Lemma partition_head_prefix (s : string) : ∃ rest, s = partition_head s +:+ rest.
Proof.
  induction s as [|c s [rest IH]]; [by exists ""|]. cbn [partition_head].
  case_bool_decide.
  - by exists (String c s).
  - exists rest. cbn. by rewrite IH at 1.
Qed.

Lemma partition_head_no_hash (s : string) :
  "#"%char ∉ String.list_ascii_of_string (partition_head s).
Proof.
  induction s as [|c s IH]; cbn [partition_head String.list_ascii_of_string].
  - apply not_elem_of_nil.
  - case_bool_decide; cbn [String.list_ascii_of_string]; [apply not_elem_of_nil|].
    apply not_elem_of_cons. by split.
Qed.

Lemma partition_head_fixed (s : string) :
  "#"%char ∉ String.list_ascii_of_string s → partition_head s = s.
Proof.
  induction s as [|c s IH]; [done|]. cbn [partition_head String.list_ascii_of_string].
  intros [Hc Hs]%not_elem_of_cons.
  rewrite bool_decide_eq_false_2 by done. by rewrite IH.
Qed.

Lemma app_chars (a b : string) (c : ascii) :
  c ∈ String.list_ascii_of_string a → c ∈ String.list_ascii_of_string (a +:+ b).
Proof.
  induction a as [|d a IH]; cbn [String.list_ascii_of_string String.append].
  - by intros ?%elem_of_nil.
  - intros [->|H]%elem_of_cons; [left|right; by apply IH].
Qed.

Lemma lstrip_chars (s : string) (c : ascii) :
  c ∈ String.list_ascii_of_string (lstrip ws s) → c ∈ String.list_ascii_of_string s.
Proof.
  induction s as [|d s IH]; [done|]. cbn [lstrip].
  destruct (ws d); [|done]. intros H. right. by apply IH.
Qed.

Lemma rstrip_chars (s : string) (c : ascii) :
  c ∈ String.list_ascii_of_string (rstrip ws s) → c ∈ String.list_ascii_of_string s.
Proof.
  intros H. destruct (rstrip_prefix s) as [rest Hs]. rewrite Hs.
  by apply app_chars.
Qed.

Lemma prefix_app (p a b : string) :
  String.prefix p a = true → String.prefix p (a +:+ b) = true.
Proof.
  revert a. induction p as [|c p IH]; intros a.
  - intros _. by destruct (a +:+ b).
  - destruct a as [|d a]; [done|].
    simpl. destruct (Ascii.ascii_dec c d); [|done]. apply IH.
Qed.

Lemma editable_app (a b : string) :
  editable a = true → editable (a +:+ b) = true.
Proof.
  unfold editable. intros [H|H]%orb_true_iff; apply orb_true_iff;
    [left|right]; by apply prefix_app.
Qed.

(** A string is in normal form when reading it as a line gives it
    back. *)
Lemma strip_spec (s : string) :
  strip ws (strip ws s) = strip ws s
  ∧ lstrip ws (strip ws s) = strip ws s
  ∧ ∃ rest, lstrip ws s = strip ws s +:+ rest.
Proof.
  unfold strip. destruct (lstrip_head s) as [->|(c & s' & -> & Hc)].
  { repeat split; try done. by exists "". }
  destruct (rstrip_keeps_head c s' Hc) as [r Hr].
  assert (lstrip ws (rstrip ws (String c s')) = rstrip ws (String c s')) as Hl
    by (rewrite Hr; by apply lstrip_fixed).
  split; [by rewrite Hl, rstrip_idem|]. split; [done|].
  apply rstrip_prefix.
Qed.

Lemma filter_nonempty_cons (x : string) (l : list string) :
  filter (λ r, r ≠ "") (x :: l)
  = if decide (x = "") then filter (λ r, r ≠ "") l
    else x :: filter (λ r, r ≠ "") l.
Proof.
  rewrite filter_cons.
  destruct (decide (x = "")); [by rewrite decide_False by naive_solver|].
  by rewrite decide_True.
Qed.

(** The loop, read as a comprehension. *)
Lemma readreq_foldl (acc lines : list string) :
  foldl (λ (result : list string) line,
           let req := requirement_of ws line in
           if decide (req = "") then result else (result ++ [req])%list)
        acc lines
  = (acc ++ filter (λ r, r ≠ "") (requirement_of ws <$> lines))%list.
Proof.
  revert acc. induction lines as [|line lines IH]; intros acc.
  - cbn. by rewrite app_nil_r.
  - cbn [foldl fmap list_fmap]. rewrite IH, filter_nonempty_cons.
    case_decide; [done|]. by rewrite <- app_assoc.
Qed.

Lemma readreq_filter (lines : list string) :
  readreq ws lines = filter (λ r, r ≠ "") (requirement_of ws <$> lines).
Proof. unfold readreq. by rewrite readreq_foldl. Qed.

(** X16: [readreq] never yields an empty requirement, and yields at
    most one requirement per line. *)
Theorem readreq_entries_nonempty (lines : list string) :
  Forall (λ r, r ≠ "") (readreq ws lines)
  ∧ (length (readreq ws lines) ≤ length lines)%nat.
Proof.
  rewrite readreq_filter. split.
  - apply Forall_forall. by intros r [Hr _]%list_elem_of_filter.
  - etrans; [apply length_filter|]. by rewrite length_fmap.
Qed.

(** X17: [readreq] works line by line: the requirements of two files
    read one after the other are those of the first followed by those of
    the second. *)
Theorem readreq_app (lines1 lines2 : list string) :
  readreq ws (lines1 ++ lines2)%list
  = (readreq ws lines1 ++ readreq ws lines2)%list.
Proof. by rewrite !readreq_filter, fmap_app, filter_app. Qed.

(** X18: what a requirement looks like.  Every requirement [readreq]
    yields either contains no ['#'] and has no whitespace at either
    end, or is an editable line (one starting with ["-e "] or
    ["http:"]) without ["#egg="], kept as read but for its leading
    whitespace. *)
Theorem readreq_entry_shape (lines : list string) (r : string) :
  r ∈ readreq ws lines →
  (("#"%char ∉ String.list_ascii_of_string r) ∧ strip ws r = r)
  ∨ (∃ line, line ∈ lines ∧ r = lstrip ws line ∧ editable r = true
             ∧ (find "#egg=" r < 0)%Z).
Proof.
  rewrite readreq_filter.
  intros [Hne (line & -> & Hline)%list_elem_of_fmap]%list_elem_of_filter.
  unfold requirement_of. cbn zeta.
  destruct (editable (lstrip ws line)) eqn:He.
  - destruct (Z.leb_spec 0 (find "#egg=" (lstrip ws line))) as [Hi|Hi].
    + left. split; [|apply strip_spec].
      intros H. unfold strip in H.
      by apply rstrip_chars, lstrip_chars, partition_head_no_hash in H.
    + right. by exists line.
  - left. split; [|apply strip_spec].
    intros H. unfold strip in H.
    by apply rstrip_chars, lstrip_chars, partition_head_no_hash in H.
Qed.

Lemma requirement_of_skipped (line : string) :
  lstrip ws line = "" ∨ String.prefix "#" (lstrip ws line) = true →
  requirement_of ws line = "".
Proof.
  unfold requirement_of. cbn zeta. intros [->|H]; [done|].
  destruct (lstrip ws line) as [|c s]; [done|].
  cbn [String.prefix] in H. destruct (Ascii.ascii_dec "#" c) as [<-|]; [|done].
  done.
Qed.

(** X19: blank lines and comment lines count for nothing.  A line
    that, leading whitespace apart, is empty or starts with ['#'] can be
    dropped from the file, wherever it stands, without changing what
    [readreq] returns. *)
Theorem readreq_skips_blank_and_comment_lines
    (lines1 lines2 : list string) (line : string) :
  lstrip ws line = "" ∨ String.prefix "#" (lstrip ws line) = true →
  readreq ws (lines1 ++ line :: lines2)%list
  = readreq ws (lines1 ++ lines2)%list.
Proof.
  intros H. rewrite !readreq_filter, !fmap_app, !filter_app.
  cbn [fmap list_fmap]. rewrite filter_nonempty_cons.
  by rewrite (requirement_of_skipped line H).
Qed.

Lemma requirement_of_plain_fixed (line : string) :
  editable (lstrip ws line) = false →
  let r := requirement_of ws line in
  requirement_of ws r = r ∧ editable (lstrip ws r) = false.
Proof.
  intros He. unfold requirement_of at 1. cbn zeta. rewrite He.
  set (u := partition_head (lstrip ws line)).
  destruct (strip_spec u) as (Hs & Hl & rest & Hrest).
  assert (editable (strip ws u) = false) as Hed.
  { destruct (editable (strip ws u)) eqn:H; [|done].
    destruct (partition_head_prefix (lstrip ws line)) as [rest' Hu].
    fold u in Hu.
    assert (lstrip ws u = u) as Hlu.
    { unfold u. destruct (lstrip_head line) as [->|(c & s' & -> & Hc)]; [done|].
      cbn [partition_head]. case_bool_decide; [done|]. by apply lstrip_fixed. }
    rewrite Hlu in Hrest.
    apply (editable_app _ rest) in H. rewrite <- Hrest in H.
    apply (editable_app _ rest') in H. rewrite <- Hu in H. congruence. }
  split; [|by rewrite Hl].
  unfold requirement_of. cbn zeta. rewrite Hl, Hed.
  rewrite partition_head_fixed; [done|].
  intros H. unfold strip in H.
  by apply rstrip_chars, lstrip_chars, partition_head_no_hash in H.
Qed.

(** X20: reading is idempotent on files without editable lines.  When
    no line starts, leading whitespace apart, with ["-e "] or
    ["http:"], the requirements [readreq] returns, read again as the
    lines of a file, come back unchanged. *)
Theorem readreq_idempotent_on_plain_lines (lines : list string) :
  Forall (λ line, editable (lstrip ws line) = false) lines →
  readreq ws (readreq ws lines) = readreq ws lines.
Proof.
  intros Hp. rewrite (readreq_filter (readreq ws lines)).
  rewrite (readreq_filter lines).
  induction Hp as [|line lines Hl _ IH]; [done|].
  cbn [fmap list_fmap]. rewrite filter_nonempty_cons.
  destruct (requirement_of_plain_fixed line Hl) as [Hfix _].
  case_decide as Hne; [done|].
  cbn [fmap list_fmap]. rewrite filter_nonempty_cons, Hfix.
  rewrite decide_False by done. by rewrite IH.
Qed.

End RequirementsFacts.

(** ** The operations on concrete states

    The closed statements below run the methods with [MM], the class
    table of the inherited mapping methods. *)

(** Scenario: a counter set to [0] and incremented three times reads
    [3] in both styles, and the size is [1]. *)
Example counter_scenario :
  let incr st :=
    match getattr_ MM "count" st with
    | (Ok (VInt c), st1) => (__setattr__ MM "count" (VInt (c + 1)) st1).2
    | (_, st1) => st1
    end in
  let st := incr (incr (incr (run MM [SetItem "count" (VInt 0)]
                                (new_FramerState MM)))) in
  getattr_ MM "count" st = (Ok (VInt 3), st)
  ∧ __getitem__ MM "count" st = (Ok (VInt 3), st)
  ∧ __len__ MM st = (Ok 1, st).
Proof. vm_compute. done. Qed.

(** Scenario: [state._internal = 'x'] leaves the size [0] and the
    iteration empty, while the instance dictionary holds ['x']. *)
Example internal_field_scenario :
  let st := run MM [SetAttr "_internal" (VStr "x")] (new_FramerState MM) in
  __len__ MM st = (Ok 0, st)
  ∧ __iter__ MM st = (Ok [], st)
  ∧ attrs st !! "_internal" = Some (VStr "x").
Proof. vm_compute. done. Qed.

(** When [_data] has been deleted, evaluating [self._data] recurses
    through [__getattr__] until the stack is exhausted. *)
Example deleted_data_scenario :
  let st := run MM [DelAttr "_data"] (new_FramerState MM) in
  attrs st = ∅
  ∧ __len__ MM st = (Raise RecursionError, st)
  ∧ getattr_ MM "x" st = (Raise RecursionError, st).
Proof. vm_compute. done. Qed.

(** Every inherited mapping method keeps shadowing the value stored
    under its name. *)
Example mixins_shadow_mapping :
  Forall (λ n,
    let st := (__setattr__ MM n (VInt 1) (new_FramerState MM)).2 in
    getattr_ MM n st = (Ok (VOpaque ("bound method " +:+ n)), st)
    ∧ __getitem__ MM n st = (Ok (VInt 1), st))
    MutableMapping_mixins.
Proof. repeat constructor. Qed.

(** The unit tests of the container that go through its methods. *)
Example test_setattr_internal :
  let st := run MM [SetAttr "_attr" (VStr "value")] (new_FramerState MM) in
  mapping st = Some ∅ ∧ attrs st !! "_attr" = Some (VStr "value").
Proof. vm_compute. done. Qed.

Example test_setattr_normal :
  let st := run MM [SetAttr "attr" (VStr "value")] (new_FramerState MM) in
  mapping st = Some {[ "attr" := VStr "value" ]} ∧ attrs st !! "attr" = None.
Proof. vm_compute. done. Qed.

Example test_setitem_internal :
  let st := new_FramerState MM in
  __setitem__ MM "_attr" (VStr "value") st = (Raise (KeyError "_attr"), st)
  ∧ attrs st !! "_attr" = None ∧ mapping st = Some ∅.
Proof. vm_compute. done. Qed.

Example test_delattr_internal :
  let st := run MM [SetAttr "_attr" (VStr "value"); DelAttr "_attr"]
              (new_FramerState MM) in
  attrs st !! "_attr" = None ∧ st = new_FramerState MM.
Proof. vm_compute. done. Qed.

Example test_delattr_missing :
  let st := new_FramerState MM in
  __delattr__ MM "attr" st = (Raise (AttributeError "attr"), st).
Proof. vm_compute. done. Qed.

Example test_delitem_internal :
  let st := with_mapping {[ "_attr" := VStr "value" ]} (new_FramerState MM) in
  __delitem__ MM "_attr" st = (Raise (KeyError "_attr"), st).
Proof. vm_compute. done. Qed.

(** A name deleted once is unset: deleting it again fails in both
    styles, and so do the reads. *)
Example delete_twice :
  let st := run MM [SetItem "a" (VInt 1); DelAttr "a"] (new_FramerState MM) in
  st = new_FramerState MM
  ∧ __delitem__ MM "a" st = (Raise (KeyError "a"), st)
  ∧ __delattr__ MM "a" st = (Raise (AttributeError "a"), st)
  ∧ __getitem__ MM "a" st = (Raise (KeyError "a"), st)
  ∧ getattr_ MM "a" st = (Raise (AttributeError "a"), st).
Proof. vm_compute. done. Qed.

(** ** Where the statements of the specification fail *)

(** C1 fails as stated: the attribute-style write [state._data =
    {'_x': 1}] on a fresh state succeeds and rebinds the mapping itself;
    afterwards the reserved name [_x] is a key of the exposed mapping,
    the size has gone from [0] to [1] and the iteration produces
    [_x]. *)
Lemma setattr_data_rebinds_mapping :
  let st0 := new_FramerState MM in
  let st1 := Obj {[ "_data" := VDict {[ "_x" := VInt 1 ]} ]} in
  reserved "_data" = true
  ∧ __setattr__ MM "_data" (VDict {[ "_x" := VInt 1 ]}) st0 = (Ok (), st1)
  ∧ reserved "_x" = true
  ∧ mapping st1 = Some {[ "_x" := VInt 1 ]}
  ∧ __getitem__ MM "_x" st1 = (Ok (VInt 1), st1)
  ∧ __len__ MM st0 = (Ok 0, st0)
  ∧ __len__ MM st1 = (Ok 1, st1)
  ∧ __iter__ MM st0 = (Ok [], st0)
  ∧ __iter__ MM st1 = (Ok ["_x"], st1)
  ∧ (__len__ MM st1).1 ≠ (__len__ MM st0).1
  ∧ (__iter__ MM st1).1 ≠ (__iter__ MM st0).1.
Proof. vm_compute. done. Qed.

▶ **What is being asked**
Each line in the records above that contains the word "returns" must be copied.

▶ **Response to this exercise**
    [readreq] returns. *)
    ["http:"], the requirements [readreq] returns, read again as the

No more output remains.